The Chicago cyberattack, meanwhile, dealt with the city's email system. Over a 90-minute period, a district-wide email chain was inundated with profanity-filled messages that threatened violence. According to a statement from the city, the hacker was able to email the entire district because a setting was left unlocked. While the attack did not prevent online learning or result in the theft of any data, it still had an outsized negative impact on the school community.
Smaller school districts are also at risk to attack. Schools in Toledo, Ohio, New Haven, Connecticut and Norfolk, Virginia have all had to deal with cyberattacks since the start of the school year. In Toledo, a ransomware attack stole data about students and staff. New Haven, meanwhile, found that several of their middle schooler's email accounts had been infiltrated. Norfolk had to stop some of its online classes for several days after noticing unusual activity on its network.
Private companies working in the education sector have also been the victim of several new attacks. Stride, a for-profit education company, recently had to pay a ransom to get access to part of its network back.

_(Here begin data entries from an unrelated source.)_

(* ===== verification/TransactionProps.v ===== *)
(** * Commit, validation and rollback

    The functional behaviour of the manager's methods on every branch, what a
    successful serializable commit says about concurrent writers, and the
    compensation a rollback offers its caller. *)

From S2P Require Import Prelude LockTable DeadlockDetector LockSpec Transaction TransactionSpec.

(** The modality stores as the caller of the manager sees them: serialized data
    per pair. *)
Abbreviation backing := (gmap (string * string) (list byte)).

Section props.
Context {CH : Chrono} `{!HashIter Uuid}.
Implicit Types (tm : TransactionManager) (txn : Transaction).

(** ** Commit *)

(** How many writes to a pair an undo log records. *)
Definition writes (entity_id modality : string) (log : list UndoEntry) : nat :=
  length (filter (λ e, ue_entity_id e = entity_id ∧ ue_modality e = modality) log).

Lemma apply_increments_get eid m log versions :
  is_u64 (VersionTable.get eid m versions) →
  VersionTable.get eid m (apply_increments log versions)
  = wrap 64 (VersionTable.get eid m versions + Z.of_nat (writes eid m log)).
Proof.
  revert versions. induction log as [|e log IH]; intros versions Hv.
  { cbn. by rewrite Z.add_0_r, wrap_small. }
  change (apply_increments (e :: log) versions) with (apply_increments log
    (VersionTable.increment (ue_entity_id e) (ue_modality e) versions).2).
  unfold writes in *. cbn [VersionTable.increment snd]. rewrite filter_cons.
  unfold VersionTable.get in *. destruct (decide _) as [[-> ->]|Hne].
  - rewrite IH by (rewrite lookup_insert_eq; apply u64_add_range).
    rewrite lookup_insert_eq. cbn. unfold u64_add, wrap.
    rewrite Zplus_mod_idemp_l. f_equal. lia.
  - rewrite IH; rewrite lookup_insert_ne by naive_solver; done.
Qed.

According to a recently released report from the Government Accountability Office, the most common education-related targets for hackers are district headquarters and individual schools, with attacks on larger institutions or agencies being less common.
Trouble in manufacturing
Education isn't the only sector seeing a deluge of new cybersecurity issues. In a recent survey conducted by TrapX Security and the Enterprise Strategy Group, a majority of manufacturing executives said that their cybersecurity workload was exceeding their current staffing capacity, according to reporting from the Society of Manufacturing Engineers.
With manufacturing companies spreading their resources thin, it's not surprising that successful cyberattacks against the industry have been on the rise. According to the survey, the same percentage of respondents (53%) noted that their companies had experienced a cyberattack in the past 24 months. Many said that it took months to recover from the aftermath of these incidents.
The TrapX Security and the Enterprise Strategy Group survey utilized a sample size of 150 manufacturers and was conducted in August 2020. In a report of its findings, the shortage in qualified IT professionals within the industry was an example of larger trends worldwide.
"As if threat detection and response challenges weren't enough, they are often exacerbated by the global cybersecurity skills shortage … Many organizations don't have enough staff members or the right skills to meet their cybersecurity requirements," the report stated.
Java and security threats
As cybersecurity threats continue to demand more and more resources of organizations in every industry, it's important to find quick fixes that can have an oversized impact on your cybersecurity system. One of the easiest and most important ways to shore up your network is by getting rid of unsecured, open source code like Java and software or hardware that depends heavily on that programming language. While Java is a building block of many important programs, its widespread use means that its vulnerabilities can be quickly found by hackers and more easily exploited. Luckily, an effective terminal emulation tool can remove Java from the equation, without requiring you to remove the programs that keep your organization running.